If we have $S (q, α, t) = \sum_{i} S_{i} (q_{i}, α, t)$ then we get a completely seperable HJ equation. Then, $S_{i} (q_{i}, α, t) = W_{i} (q_{i}, α) - E_{i} (α) t$ .

Special Case

Suppose $H = H (q, p)$ with a cyclic coordinate, suppose $q_{1}$ is cyclic (i.e. ignorable). Cyclic implies the conjugate momentum is constant. Then, $S (q, α, t) = W (q \neq q_{1}, α) - E (α) t + γ_{1} q_{1}$ .

Consider: $H (q, p) = E$ , first $s$ of $n$ generalized coordinates are cyclic. Then, $S (q, α, t) = W (q_{s + 1}, \dots, q_{n}, α) - E (α) t + \sum_{i = 1}^{s} γ_{i} q_{i}$ .

If the first are not cyclic. Then, $S (q, α, t) = W (q_{1}, \dots, q_{s}, α) - E (α) t + \sum_{i = s + 1}^{n} γ_{i} q_{i}$ .

Example

Consider the central force problem where the particle is constrained to move in a plane.
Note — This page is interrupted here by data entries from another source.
(** ** The server *)

Lemma tame_waitDone {A} i (P : A -> Prop) (k : unit -> prog S A) : tame P (k tt) -> tame P (Atom _ (waitDone i) k).
Proof.
  intros Hk. apply (tame_skip _ _ _ fine); [..|by intros []].
  - intros s. unfold waitDone. by repeat case_match.
  - intros s b s'. unfold waitDone. repeat case_match; try done. by intros [= _ <-].
Qed.

Lemma conn_ok_new inp : conn_ok (startConn cfg inp).
Proof. split; [|done]. by apply SrvLife.preNegCap_range. Qed.

Lemma tame_Accept {A} inp (P : A -> Prop) (k : option nat -> prog S A) :
  (forall o, tame P (k o)) -> tame P (Atom _ (Accept cfg inp) k).
Proof.
  intros Hk s [Hc Hx Ht]. assert (forall i c, <[nextConn s := startConn cfg inp]> (conns s) !! i = Some c -> conn_ok c) as Hc'.
  { intros i c. rewrite lookup_insert_Some. intros [[_ <-]|[_ Hi]]; [apply conn_ok_new|eauto]. }
  assert (forall i x, <[nextConn s := newSession cfg]> (sessions s) !! i = Some x -> session_ok x) as Hx'.
  { intros i x. rewrite lookup_insert_Some. intros [[_ <-]|[_ Hi]]; [apply Z.le_refl|eauto]. }
  unfold Accept. repeat case_if; (split; [done|]); intros o s' [= <- <-]; (split; [by split|apply Hk]).
Qed.

Lemma tame_acceptRound inp : tame fine (acceptRound cfg inp).
Proof.
  apply (tame_skip _ _ _ fine).
  - intros s. by repeat case_match.
  - intros s b s' E. repeat case_match; try done; by injection E as <- <-.
  - intros [|] _; [|done]. cbn [negb]. apply tame_Accept. intros [i|]; [|by apply tame_put]. apply (tame_skip _ _ _ fine).
    + intros s. unfold track. by case_if.
    + intros s b s'. unfold track. case_if; by intros [= <- <-].
    + intros [|] _; [by apply tame_put|]. by apply tame_Close, tame_waitDone, tame_put.
Qed.

Lemma tame_doneOr {A} ready (P : A -> Prop) (k : bool -> prog S A) : (forall b, tame P (k b)) -> tame P (Atom _ (doneOr ready) k).
Proof.
  intros Hk. apply (tame_skip _ _ _ fine); [..|by intros b _].
  - intros s. unfold doneOr. by repeat case_match.
  - intros s b s'. unfold doneOr. repeat case_match; try done; by intros [= _ <-].
Qed.

Lemma tame_shutdown : tame fine (shutdown (St := St)).
Proof.
  eapply (tame_bind _ fine).
  - apply tame_put; [done|]. apply (tame_skip _ _ _ fine); [done|by intros s b s' [= _ <-]|]. intros cs _.
    eapply tame_bind; [apply tame_forEach; intros; by apply tame_Close|]. intros _ _.
    eapply (tame_bind _ fine); [|intros [|] _; [by apply tame_doneOr|done]].
    induction cs as [|i cs IH]; [done|]. apply tame_doneOr. intros [|]; [apply IH|done].
  - intros [|] _; [by apply tame_put|done].
Qed.

Lemma handler_tame e : tame fine (handler cfg iw sha256 scopeStatsToNS e).
Proof.
  assert (forall (p : prog S unit) r, tame fine p -> tame fine (p;; mret r : prog S reply)) as Hthen.
  { intros p r Hp. by eapply tame_bind; [exact Hp|]. }
  destruct e; cbn [handler].
  - apply Hthen, tame_acceptRound.
  - apply (tame_skip _ _ _ fine); [..|done].
    + intros s. unfold acceptFails. by repeat case_match.
    + intros s b s'. unfold acceptFails. repeat case_match; try done; by intros [= _ <-].
  - apply Hthen, tame_readLoop.
  - apply Hthen, tame_writeIteration.
  - apply Hthen, tame_drainRound.
  - apply Hthen, tame_teardown.
  - apply Hthen, tame_reaperTick.
  - by apply tame_Close.
  - by apply Hthen, tame_waitDone, tame_put.
  - apply (tame_skip _ _ _ fine); [..|done].
    + intros s. unfold freeSlot. by repeat case_match.
    + intros s b s'. unfold freeSlot. repeat case_match; try done; by intros [= _ <-].
  - by apply tame_put.
  - by apply tame_put.
  - eapply tame_bind; [apply tame_shutdown|done].
Qed.

Lemma ok_New st r : ts_inv st -> ok (New st r).
Proof. intros Ht. split; [set_solver..|done]. Qed.

End Tame.
End SrvTame.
\begin{aligned} (8) & H (q, p, t) & = \frac{p_{r}^{2}}{2 m} + \frac{p_{θ}^{2}}{2 m r^{2}} + V (r), \\ (9) & = \frac{p_{r}^{2}}{2 m} + \frac{p_{θ}^{2}}{2 m r^{2}} - \frac{k}{r}, \\ (10) & = \frac{p_{r}^{2}}{2 m} + \frac{p_{θ}^{2}}{2 I} - \frac{k}{r} . \end{aligned}

Note $H (q, p, t)$ is not a function of $θ$ , and so $θ$ is ignorable/ cyclic.

Then,

\begin{aligned} 0 & = H (q, p, t) + \frac{\partial S}{\partial t} \\ S (r, θ, α_{r}, α_{θ}, t) & = W (r, θ, α_{r}, α_{θ}) - E (α_{r}, α_{θ}) t . \end{aligned}

Let $α_{θ} = E$ be one of the constants.

\begin{aligned} 0 & = H (q, p, t) + \frac{\partial S}{\partial t} \\ S (r, θ, α_{r}, α_{θ}, t) & = W (r, α, E) + α θ - E t . \\ P_{θ} & = α . \\ \frac{p_{r}^{2}}{2 m} + \frac{p_{θ}^{2}}{2 I} + V (r) & = E \\ \frac{1}{2 m} ({(\frac{\partial W}{\partial r})}^{2} + \frac{1}{r^{2}} {(α)}^{2}) + V (r) & = E \\ (\frac{\partial W}{\partial r}) & = \sqrt{2 m E - \frac{α^{2}}{r^{2}} + V (r)} . \\ S & = \int d r \sqrt{2 m E - \frac{α^{2}}{r^{2}} + V (r)} + α θ - E t . \\ β_{E} & = \frac{\partial S}{\partial E} \\ β_{θ} & = \frac{\partial S}{\partial α} . \end{aligned}